Longer terms feel more affordable monthly but cost much more overall. A 30-year mortgage costs almost double in interest compared to a 15-year mortgage on the same amount.

Example

Borrowing $200,000 at 6.5%: A 15-year term costs $1,742/month ($113,561 total interest). A 30-year term costs $1,264/month ($255,088 total interest). You save $141,527 with the shorter term.

Origination Fee — Loan Origination Fee

A one-time fee the lender charges to process and set up your loan. It covers their costs for underwriting, verifying your information, and preparing paperwork.

Why it matters

Origination fees are usually 1-8% of the loan amount and are often deducted from your loan proceeds — so you receive less than you borrowed.

Example

You're approved for a $10,000 personal loan with a 5% origination fee. The lender deducts $500 upfront, so you receive $9,500 in your bank account but owe $10,000 plus interest.

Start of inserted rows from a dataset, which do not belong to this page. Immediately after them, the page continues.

(** * Product catalog: attribute codec and repository

    A shallow embedding of the [mapper], [store/product] and [server]
    packages of golang-grpc-mongodb-arbitrary-data, and the properties of
    the attribute codec and of the CRUD repository proved over it.

    Conventions of the embedding:
    - a Go [(T, error)] return of the repository's own functions, which
      return either [x, nil] or [nil, err], is a [result T]: [Ok x] or
      [Fail err]; an [error] that may be nil is an [option error];
    - a Go [map[string]V] is [gomap V]: [None] is the nil map, [Some m] an
      allocated one;
    - [range] over a map visits every entry once in an unspecified order: the
      functions that range take a [RangeOrder] and every theorem holds for
      all of them;
    - [float32] and [float64] are IEEE-754 bit patterns; the code only copies
      such values, it never computes with them;
    - [*models.Product] arguments that the repository writes through are
      locations of a heap; a dereference of an unallocated location (Go's nil
      pointer panic) makes the operation return [None];
    - the package-level function variables of [store/product] (the seams the
      tests replace) are the fields of the class [Seams], over an abstract
      state of the outside world. *)

From stdpp Require Import base strings pretty gmap list.

Local Open Scope string_scope.

(** ** Go values shared by all packages *)

Definition float32 : Type := Z.
Definition float64 : Type := Z.

(** The double quote character, for the [%s] verbs written between quotes. *)
Definition dquote : string := String (Ascii.ascii_of_nat 34) EmptyString.

(** [quoted s] is what [fmt.Sprintf] prints for [s] under a quoted [%s]. *)
Definition quoted (s : string) : string := dquote +:+ s +:+ dquote.

Definition gomap (V : Type) : Type := option (gmap string V).

(** The entries of a Go map; the nil map has none. *)
Definition entries {V} (m : gomap V) : gmap string V := default ∅ m.

(** An iteration order for [range]: some permutation of the entries. *)
Record RangeOrder : Type := {
  range_of : ∀ V : Type, gmap string V → list (string * V);
  range_perm : ∀ (V : Type) (m : gmap string V), range_of V m ≡ₚ map_to_list m
}.

Definition range {V} (ord : RangeOrder) (m : gomap V) : list (string * V) :=
  range_of ord V (entries m).

(** The order in which stdpp enumerates a map, and its reverse. *)
Definition ascending : RangeOrder :=
  {| range_of := λ V m, map_to_list m;
     range_perm := λ V m, reflexivity (map_to_list m) |}.

Definition descending : RangeOrder :=
  {| range_of := λ V m, reverse (map_to_list m);
     range_perm := λ V m, reverse_Permutation (map_to_list m) |}.

(** ** Errors *)

Module errors.

(** Modelled from the spec: the error values of the libraries, which are
    not part of the repository (section 7: an error wraps its underlying
    cause and a context). [New s] is [errors.New s] and [fmt.Errorf]
    without [%w]; [ErrNoDocuments] is the driver's sentinel
    [mongo.ErrNoDocuments], compared by identity in [Get];
    [WithMessage cause msg] is what [errors.Wrap] and [errors.Wrapf] of
    github.com/pkg/errors build. *)
Inductive error : Type :=
| New (s : string)
| ErrNoDocuments
| WithMessage (cause : error) (msg : string).

(** The method [Error]: the text the repository's tests compare, a wrap
    printing its message, a colon and the text of its cause. *)
Fixpoint Error (e : error) : string :=
  match e with
  | New s => s
  | ErrNoDocuments => "mongo: no documents in result"
  | WithMessage cause msg => msg +:+ ": " +:+ Error cause
  end.

(** [errors.Wrap], and [errors.Wrapf] once its message is formatted, on
    an error that is not nil, as at every call in the repository. *)
Definition Wrap (err : error) (message : string) : error :=
  WithMessage err message.

(** [errors.Unwrap]: the error directly wrapped, if any. *)
Definition Unwrap (e : error) : option error :=
  match e with
  | WithMessage cause _ => Some cause
  | _ => None
  end.

(** [errors.Cause]: the innermost error of a chain of wraps. *)
Fixpoint Cause (e : error) : error :=
  match e with
  | WithMessage cause _ => Cause cause
  | _ => e
  end.

#[global] Instance error_eq_dec : EqDecision error.
Proof. solve_decision. Defined.

End errors.
Export errors.

(** The result of a library call that yields either a value or an error. *)
Inductive result (A : Type) : Type :=
| Ok (a : A)
| Fail (e : error).
Arguments Ok {A} a.
Arguments Fail {A} e.

(** ** google.golang.org/protobuf/types/known/structpb *)

Module structpb.

(** Modelled from the spec: the type [structpb.Value] of the protobuf
    library, the wire representation of an attribute, which is not part of
    the repository (section 6: one of null, boolean, number, string, ordered
    list, nested mapping, recursively). *)
#[warnings="-register-all"]
Inductive Value : Type :=
| NullValue
| NumberValue (f : float64)
| StringValue (s : string)
| BoolValue (b : bool)
| StructValue (fields : gmap string Value)
| ListValue (values : list Value).

(** Modelled from the spec: the values of Go's [interface{}] an attribute
    may hold (section 3, dynamic value: the tagged union of the same six
    kinds), and [DOther ty] for a value of any other runtime type [ty],
    which has no wire variant. *)
#[warnings="-register-all"]
Inductive Dyn : Type :=
| DNil
| DBool (b : bool)
| DFloat64 (f : float64)
| DString (s : string)
| DMap (m : gmap string Dyn)
| DSlice (l : list Dyn)
| DOther (ty : string).

(** Modelled from the spec: the error of a conversion to the wire
    (section 7, UnsupportedValueKind). *)
Definition UnsupportedValueKind : error := New "UnsupportedValueKind".

(** Convert every value of a map, failing if any conversion fails. *)
Definition map_traverse {A B} (f : A → result B) (m : gmap string A)
    : result (gmap string B) :=
  map_fold (λ k x acc,
    match acc with
    | Fail e => Fail e
    | Ok m' => match f x with Ok y => Ok (<[k := y]> m') | Fail e => Fail e end
    end) (Ok ∅) m.

Fixpoint list_traverse {A B} (f : A → result B) (l : list A) : result (list B) :=
  match l with
  | [] => Ok []
  | x :: l' =>
      match f x with
      | Fail e => Fail e
      | Ok y => match list_traverse f l' with Ok ys => Ok (y :: ys) | Fail e => Fail e end
      end
  end.

(** Modelled from the spec: the method [AsInterface] of [structpb.Value] in
    the protobuf library, which is not part of the repository (section 4.1,
    ToDynamic: each wire variant goes to the dynamic value of the same
    tag, lists and structs recursively). *)
Fixpoint AsInterface (x : Value) : Dyn :=
  match x with
  | NullValue => DNil
  | NumberValue f => DFloat64 f
  | StringValue s => DString s
  | BoolValue b => DBool b
  | StructValue fields => DMap (AsInterface <$> fields)
  | ListValue values => DSlice (AsInterface <$> values)
  end.

(** Modelled from the spec: the function [structpb.NewValue] of the
    protobuf library, which is not part of the repository (section 4.1,
    FromDynamic: the inverse mapping, failing with UnsupportedValueKind on
    a runtime type that has no wire variant). *)
Fixpoint NewValue (v : Dyn) : result Value :=
  match v with
  | DNil => Ok NullValue
  | DBool b => Ok (BoolValue b)
  | DFloat64 f => Ok (NumberValue f)
  | DString s => Ok (StringValue s)
  | DMap m =>
      match map_traverse NewValue m with
      | Ok fields => Ok (StructValue fields)
      | Fail e => Fail e
      end
  | DSlice l =>
      match list_traverse NewValue l with
      | Ok values => Ok (ListValue values)
      | Fail e => Fail e
      end
  | DOther _ => Fail UnsupportedValueKind
  end.

(** The number of constructors of a wire value, for induction. *)
Fixpoint Value_size (x : Value) : nat :=
  match x with
  | StructValue fields => S (map_fold (λ _ y n, Value_size y + n) 0 fields)
  | ListValue values => S (foldr (λ y n, Value_size y + n) 0 values)
  | _ => 1
  end.

End structpb.
Export structpb.

(** ** store/product/models *)

Module models.

Record Product : Type := {
  Uuid : string;
  Name : string;
  Description : string;
  Price : float32;
  Attributes : gomap Dyn
}.

(** The zero value of the struct, what [var product models.Product]
    declares. *)
Definition zero : Product :=
  {| Uuid := EmptyString; Name := EmptyString; Description := EmptyString;
     Price := 0%Z; Attributes := None |}.

Definition set_Uuid (uuid : string) (p : Product) : Product :=
  {| Uuid := uuid; Name := Name p; Description := Description p;
     Price := Price p; Attributes := Attributes p |}.

Definition set_Attributes (attributes : gomap Dyn) (p : Product) : Product :=
  {| Uuid := Uuid p; Name := Name p; Description := Description p;
     Price := Price p; Attributes := attributes |}.

End models.

(** ** api/proto: the generated package productcatalog *)

Module productcatalog.

Record Product : Type := {
  Uuid : string;
  Name : string;
  Description : string;
  Price : float32;
  Attributes : gomap Value
}.

Definition set_Attributes (attributes : gomap Value) (p : Product) : Product :=
  {| Uuid := Uuid p; Name := Name p; Description := Description p;
     Price := Price p; Attributes := attributes |}.

Record GetProductRequest : Type := { GetUuid : string }.

Record DeleteProductRequest : Type := { DeleteUuid : string }.

Record DeleteProductResponse : Type := { Result : string }.

Record ListProductsRequest : Type := { }.

Record ListProductsResponse : Type := { Products : list Product }.

(** [proto.Equal] on two products: scalar fields equal and the same
    attribute entries; a nil map and an empty map are not told apart. *)
Definition Equal (x y : Product) : Prop :=
  Uuid x = Uuid y ∧ Name x = Name y ∧ Description x = Description y ∧
  Price x = Price y ∧ entries (Attributes x) = entries (Attributes y).

End productcatalog.

(** ** mapper *)

Module mapper.
Section mapper.

(** The order in which [range] visits the attributes. *)
Context (ord : RangeOrder).

(** The two conversions of the protobuf library the package calls:
    the method [AsInterface] and the package variable [structpbNewValue],
    which a test may replace. *)
Context (AsInterface : Value → Dyn).
Context (structpbNewValue : Dyn → result Value).

(** The loop of [ProductProtobufToProductModel]:
    [attributes[k] = p.AsInterface()] for every entry. *)
Definition to_model_loop (kvs : list (string * Value))
    (attributes : gmap string Dyn) : gmap string Dyn :=
  foldl (λ attributes kp, <[kp.1 := AsInterface kp.2]> attributes) attributes kvs.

Principal — Loan Principal

The original amount of money you borrowed, before any interest or fees are added. It's the 'real' amount of your debt.

Why it matters

Your interest is calculated on the principal. Paying extra toward principal (not just interest) is the fastest way to reduce your total cost and pay off a loan early.

Example

You borrow $25,000 for a car. That $25,000 is your principal. Your first payment of $450 might split as $150 toward interest and $300 toward principal, bringing your balance to $24,700.

Underwriting — Loan Underwriting

The process where a lender evaluates your finances — income, debts, credit history, assets — to decide whether to approve your loan and at what rate.

Why it matters

Understanding what underwriters look for helps you prepare a stronger application. They check your DTI ratio, employment stability, credit score, and the asset's value.

Example

You apply for a mortgage. The underwriter reviews your pay stubs (income), bank statements (savings), credit report (history), and orders an appraisal (home value). This takes 2-4 weeks.